(** ** Patches *)
Lemma patch_document_spec desired roots acc D :
  NoDup roots → patch_document desired roots acc = Ok (Some D) →
  (∀ k, k ∉ roots → map_get D k = map_get acc k)
  ∧ (∀ k, k ∈ roots → ∃ v w, map_get desired k = Some v ∧ patch_value k v = Ok w ∧ map_get D k = Some w).
Proof.
  revert acc. induction roots as [|r roots IH]; intros acc Hnd H; cbn [patch_document] in H.
  { simplify_eq. split; [done|]. by intros k ?%elem_of_nil. }
  apply NoDup_cons in Hnd as [Hnin Hnd]. destruct (map_get desired r) as [v|] eqn:Ev; [|done].
  destruct (patch_value r v) as [w|] eqn:Ew; [|done].
  destruct (IH _ Hnd H) as [H1 H2]. split.
  - intros k Hk. rewrite not_elem_of_cons in Hk. destruct Hk as [Hne Hk].
    rewrite (H1 k Hk), map_get_insert. destruct (String.eqb_spec r k); [congruence|done].
  - intros k [->|Hk]%elem_of_cons; [|by apply H2]. exists v, w. split_and!; try done.
    by rewrite (H1 r Hnin), map_get_insert, String.eqb_refl.
Qed.

(** What the patch document contains of the difference between two documents:
    nothing under unchanged keys, the desired value under changed ones, and of
    the two nested objects every field that changed. *)
Definition patch_covers (current desired document : Mapping) : Prop :=
  (∀ k, map_get current k = map_get desired k → map_get document k = None)
  ∧ (∀ k, map_get current k ≠ map_get desired k → k ∉ ["tun"; "tuic-server"] →
       map_get document k = map_get desired k ∧ is_Some (map_get desired k))
  ∧ (∀ root f, root ∈ ["tun"; "tuic-server"] →
       value_at (VMapping current) [root; f] ≠ value_at (VMapping desired) [root; f] →
       value_at (VMapping document) [root; f] = value_at (VMapping desired) [root; f]).

Lemma patch_value_nested root v w fields :
  canonical v → (root = "tun" ∧ fields = TUN_PATCH_FIELDS
                 ∨ root = "tuic-server" ∧ fields = TUIC_SERVER_PATCH_FIELDS) →
  patch_value root v = Ok w →
  ∀ f, listed f fields = true → value_at w [f] = value_at v [f].
Proof.
  intros Hc Hroot Hp f Hf.
  assert (filter_mapping v fields = Ok w) as Hw.
  { destruct Hroot as [[-> ->]|[-> ->]]; exact Hp. }
  destruct (as_mapping v) as [m|] eqn:Em.
  - apply canonical_as_mapping in Em as ->; [|done].
    destruct (filter_mapping_spec m fields Hc) as (out & E & Hout).
    rewrite E in Hw. simplify_eq. rewrite !value_at_key, Hout, Hf. done.
  - unfold filter_mapping in Hw. by rewrite Em in Hw.
Qed.

(** The fields of a nested object that a patch may change. *)
Lemma patchable_nested e root fields :
  (root = "tun" ∧ fields = TUN_PATCH_FIELDS ∨ root = "tuic-server" ∧ fields = TUIC_SERVER_PATCH_FIELDS) →
  entry_patchable e = true →
  de_path e ≠ [root] ∧ ∀ f p, de_path e = root :: f :: p → listed f fields = true.
Proof.
  unfold entry_patchable. rewrite andb_true_iff. intros Hroot [_ H]. split.
  - intros E. rewrite E in H. destruct Hroot as [[-> _]|[-> _]]; vm_compute in H; done.
  - intros f p E. rewrite E in H. cbn [root_is] in H. apply andb_true_iff in H as [_ H].
    destruct Hroot as [[-> ->]|[-> ->]]; exact H.
Qed.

===============

● **Exercise objective**: Report how many lines in the material above include "Hout", and give no other words.

● **Exercise output**: 2